E’ morto Emiliano Mondonico, calcio in lutto

Aveva 71 anni ed era malato da tempo di tumore. Fece grande Toro e Atalanta. Memorabile la protesta per un rigore non assegnato nella finale di Coppa Uefa, poi persa. La figlia su Facebook: «Sei stato la nostra forza»

Lo diceva sempre: «Il mio miglior amico è il pallone». Emiliano Mondonico si è spento all’alba di giovedì 29 marzo a Milano, dove era ricoverato da alcuni giorni per il riacutizzarsi della malattia che lo tormentava da sette anni. 71 anni lo scorso 9 marzo, Mondonico resterà per sempre un simbolo del nostro calcio, amatissimo dagli sportivi. I funerali si celebreranno sabato alle 10 a Rivolta d’Adda, suo paese d’origine in provincia di Cremona. Non è prevista la camera ardente aperta al pubblico.

Giocatore prima, grande mister dopo, esperto sportivo da sempre. In veste di allenatore ha ottenuto cinque promozioni in serie A con Cremonese (1983-1984), Atalanta (1987-1988 e 1994-1995), Torino (1998-1999), e Fiorentina (2003-2004).
Proprio sotto la sua guida l’Atalanta visse la più bella esperienza in Europa, la Coppa delle Coppe 1987/88: i nerazzurri si spinsero fino alle semifinali contro il Malines. «Io sono stato allenatore 365 giorni all’anno, 24 ore al giorno – ci aveva raccontato -. Nel mio lavoro mi sono immerso in modo totale e le società che mi hanno avuto lo sanno bene: dal Toro all’Atalanta, al Napoli, alla Fiorentina e, da ultimo, anche all’AlbinoLeffe dove ho vissuto stagioni bellissime. Ho idealmente indossato le maglie delle squadre che ho allenato facendole diventare una seconda pelle. Qualche anno fa, al primo insorgere del male, mi sono fatto da parte spontaneamente, dicendo no anche a qualcuno che mi aveva cercato: avendo la testa anche su questo problema, non avrei potuto pensare totalmente al lavoro. E un allenatore al 70-80 per cento non può essere un buon allenatore».

Accanto a lui, da sempre Carla, fedele compagna di tutta la vita, le figlie Francesca e Clara, e i nipotini Lorenzo e Gaia.
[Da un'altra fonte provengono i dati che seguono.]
(** * furtrap: a shallow embedding of the crawler and its save protocol

    The development follows the Go sources: [client.go] (the retrying
    transport and the cookie loader), [submission.go] (the archive marker
    and the save protocol), [artist.go] (the gallery and watchlist
    crawlers).  Go strings and byte slices are Rocq strings (sequences of
    bytes); a [nil] slice and an empty one are not distinguished. *)

From Stdlib Require Import String Ascii List ZArith NArith Bool Lia Arith DecimalString.
Import ListNotations.
Open Scope string_scope.
Set Implicit Arguments.

(** ** The part of Go's [strings], [strconv] and [fmt] the sources use *)

Definition bytes := string.

Fixpoint HasPrefix (s p : string) : bool :=
  match p, s with
  | EmptyString, _ => true
  | String a p', String b s' => Ascii.eqb a b && HasPrefix s' p'
  | String _ _, EmptyString => false
  end.

Fixpoint drop (n : nat) (s : string) : string :=
  match n, s with
  | O, _ => s
  | S k, String _ s' => drop k s'
  | S _, EmptyString => EmptyString
  end.

Fixpoint take (n : nat) (s : string) : string :=
  match n, s with
  | O, _ => EmptyString
  | S k, String a s' => String a (take k s')
  | S _, EmptyString => EmptyString
  end.

Definition HasSuffix (s suffix : string) : bool :=
  (String.length suffix <=? String.length s)%nat &&
  String.eqb (drop (String.length s - String.length suffix) s) suffix.

Definition TrimPrefix (s p : string) : string :=
  if HasPrefix s p then drop (String.length p) s else s.

Definition TrimSuffix (s suffix : string) : string :=
  if HasSuffix s suffix then take (String.length s - String.length suffix) s else s.

(** [strings.Split s sep] for a separator of one byte.  The result is never
    empty: a string without the separator is its own single field. *)
Fixpoint Split (s : string) (sep : ascii) : list string :=
  match s with
  | EmptyString => [EmptyString]
  | String a s' =>
      if Ascii.eqb a sep then EmptyString :: Split s' sep
      else match Split s' sep with
           | field :: fields => String a field :: fields
           | [] => [String a EmptyString]
           end
  end.

Fixpoint Contains (s : string) (c : ascii) : bool :=
  match s with
  | EmptyString => false
  | String a s' => Ascii.eqb a c || Contains s' c
  end.

Fixpoint map_bytes (f : ascii -> ascii) (s : string) : string :=
  match s with
  | EmptyString => EmptyString
  | String a s' => String (f a) (map_bytes f s')
  end.

Definition is_space (a : ascii) : bool :=
  let n := nat_of_ascii a in
  ((9 <=? n) && (n <=? 13))%nat || (n =? 32)%nat.

Fixpoint trim_left (s : string) : string :=
  match s with
  | String a s' => if is_space a then trim_left s' else s
  | EmptyString => EmptyString
  end.

Fixpoint rev_string (s acc : string) : string :=
  match s with
  | EmptyString => acc
  | String a s' => rev_string s' (String a acc)
  end.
E poi il pallone, amico fedele: «Da quando ho cominciato a reggermi sulle gambe ho sempre avuto un pallone fra i piedi. Da bambino andavo alle elementari portandomi il pallone. I miei compagni andavano a scuola con la cartella, io col pallone. E appena tornato a casa, dopo pranzo, uscivo a dare calci al pallone sul prato dell’osteria che i miei gestivano a Rivolta. Papà allargava i tavoli e faceva spazio nel mezzo, poi si metteva in porta e io tiravo. Così fino a quando non veniva buio: soltanto allora mi ricordavo che c’era da fare anche i compiti. Il fondo di quel prato era tutto a gobbe e questo mi ha aiutato a prevedere, inseguire, domare il pallone che rimbalzava in modo irregolare da tutte le parti. I capricci del pallone sono stati fondamentali per formarmi la base tecnica individuale e aiutarmi a diventare calciatore» ci aveva raccontato ancora.
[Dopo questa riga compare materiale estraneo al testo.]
(** X9 -- the target record of a group.  When no record that the directory
    answers has a ['members'] entry, then for every group of the result of a
    run that returns, [to_sdk_group] succeeds; its external id is the key
    of the group and its display name the group's; it lists one reference
    per key of the members mapping, the [value]s being those keys, without
    repetition, and each [display] being the display name of the entity
    registered under that key. *)
Theorem to_sdk_group_of_result (self : session) (group_names : list string)
    (sd : GraphSyncObject) (s : state) (ev : list event) (gid : string) (ga : addr) :
  without_members self →
  get_objects_for_sync self group_names = (Return sd s, ev) →
  groups sd !! gid = Some ga →
  ∃ g ms G,
    heap s !! ga = Some (OGroup g) ∧ GraphGroup.members g = Some ms
    ∧ to_sdk_group (heap s) g = inl G
    ∧ iam.external_id G = gid ∧ iam.display_name G = GraphGroup.display_name g
    ∧ iam.value <$> iam.members G = (map_to_list ms).*1
    ∧ NoDup (iam.value <$> iam.members G)
    ∧ ∀ cv, cv ∈ iam.members G →
        ∃ a o, ms !! iam.value cv = Some a ∧ registered s (iam.value cv) a
               ∧ heap s !! a = Some o ∧ iam.display cv = object_display_name o.
Proof.
  intros Hself Hrun Hga. pose proof (get_objects_for_sync_inv self group_names) as H.
  pose proof (get_objects_for_sync_linked self Hself group_names) as Hl.
  unfold final in Hl. rewrite Hrun in H, Hl. simpl in H, Hl. destruct H as [Hinv ->].
  destruct (inv_mapping s Hinv Group _ _ Hga) as (o & Ho & Hid & Hk).
  destruct o as [| |g|]; try discriminate.
  destruct (Hl _ _ Ho) as (ms & Hms & Hreg).
  destruct (member_values_spec (heap s) (map_to_list ms)) as (vs & Hvs & Hval & Hall).
  { intros i a Hi%elem_of_map_to_list.
    destruct (proj1 (registered_iff s i a) (Hreg _ _ Hi)) as [k Hk'].
    destruct (inv_mapping s Hinv _ _ _ Hk') as (o & ? & ? & _). eauto. }
  exists g, ms, (iam.mkGroup (GraphGroup.display_name g) (GraphGroup.id g) vs).
  unfold to_sdk_group. rewrite Hms, Hvs. simpl. split_and!; try done.
  - rewrite Hval. apply NoDup_fst_map_to_list.
  - intros cv Hcv. destruct (Hall cv Hcv) as (a & o & Hin%elem_of_map_to_list & Ha & Hd).
    exists a, o. split_and!; auto.
Qed.

Lemma to_sdk_group_of_result_witness :
  ∃ G, to_sdk_group (heap (final Sample.staff_and_ops))
                    (GraphGroup.mk "g2" "Ops" (Some {["u1" := 1]})) = inl G
       ∧ iam.external_id G = "g2"
       ∧ iam.members G = [iam.mkComplexValue "Ann" "u1"].
Proof.
  destruct (to_sdk_group_of_result Sample.directory ["Staff"; "Ops"]
              (sync_data (final Sample.staff_and_ops)) (final Sample.staff_and_ops)
              Sample.staff_and_ops.2 "g2" 4) as (g & ms & G & Hg & _ & HG & Hid & _);
    [apply directory_without_members|by_vm|by_vm|].
  assert (Hg' : heap (final Sample.staff_and_ops) !! 4
                = Some (OGroup (GraphGroup.mk "g2" "Ops" (Some {["u1" := 1]})))) by by_vm.
  pose proof (eq_trans (eq_sym Hg) Hg') as [= ->].
  exists G. split_and!; [done|done|].
  assert (HG' : to_sdk_group (heap (final Sample.staff_and_ops))
                  (GraphGroup.mk "g2" "Ops" (Some {["u1" := 1]}))
                = inl (iam.mkGroup "Ops" "g2" [iam.mkComplexValue "Ann" "u1"])) by by_vm.
  pose proof (eq_trans (eq_sym HG) HG') as [= ->]. done.
Defined.

(** ** Opening a group, case by case *)

Section Open_cases.
Variable self : session.

Lemma group_body_open_Raise (name : string) (s s' : state) (ev : list event) (e : exn) :
  open_group self name s = (Raise e s', ev) →
  group_body self name s = (Raise e s', ev).
Proof. intros H. unfold group_body. by rewrite bind_eq, H. Qed.

Lemma lookups_validate (evs : list event) : Forall is_validate evs → lookups evs = [].
Proof.
  unfold lookups. induction 1 as [|e evs He _ IH]; [done|].
  destruct e; simpl; done.
Qed.

Lemma group_body_lookups (name : string) (s : state) :
  lookups (group_body self name s).2 = [name].
Proof.
  destruct (group_body_events self name s) as (evs & Hevs & [->|(x & gid & _ & _ & ->)]).
  - change (lookups (Lookup name :: evs)) with (name :: lookups evs).
    by rewrite (lookups_validate evs Hevs).
  - change (lookups (Lookup name :: Fetch gid :: evs)) with (name :: lookups evs).
    by rewrite (lookups_validate evs Hevs).
Qed.
End Open_cases.

(** ** Failures of the directory *)

(** X10 -- a failed lookup.  When the lookup of a name answers with an
    error status, the run ends there with that [HTTPError]: the state is as
    the names before it left it, and no later name is looked up. *)
Theorem lookup_error_escapes (self : session) (pre post : list string) (name : string)
    (s : state) (ev : list event) (st : nat) :
  groups_loop self pre initial = (Return tt s, ev) →
  groups_by_name self name = Status_error st →
  get_objects_for_sync self (pre ++ name :: post)
  = (Raise (HTTPError st) s, ev ++ [Lookup name]).
Proof.
  intros Hpre Hname. eapply groups_Raise; [done|].
  apply group_body_open_Raise. by apply open_group_lookup_error.
Qed.

Lemma lookup_error_escapes_witness :
  get_objects_for_sync Sample_faults.lookup_fails ["Staff"; "Ops"; "Staff"]
  = (Raise (HTTPError 503) (final (groups_loop Sample_faults.lookup_fails ["Staff"] initial)),
     (groups_loop Sample_faults.lookup_fails ["Staff"] initial).2 ++ [Lookup "Ops"]).
Proof.
  apply (lookup_error_escapes Sample_faults.lookup_fails ["Staff"] ["Staff"] "Ops").
  - apply outcome_eta. by_vm.
  - by_vm.
Defined.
Noi lo vogliamo ricordare con quella sedia alzata al cielo, il 13 maggio 1992 ad Amsterdam, ma anche con gli stivaloni da campagna nella sua adorata cascina di Rivolta, dove coltivava la terra, allevava animali e, soprattutto, produceva salami la cui notorietà è diffusa in tutto il mondo del calcio. Lo immaginiamo seduto al suo tavolo di legno, in cascina, e con quei baffetti immancabili e il suo sorriso che partiva dagli occhi, sinceri. Sempre e comunque: nel raccontare lo sport e la sua vita.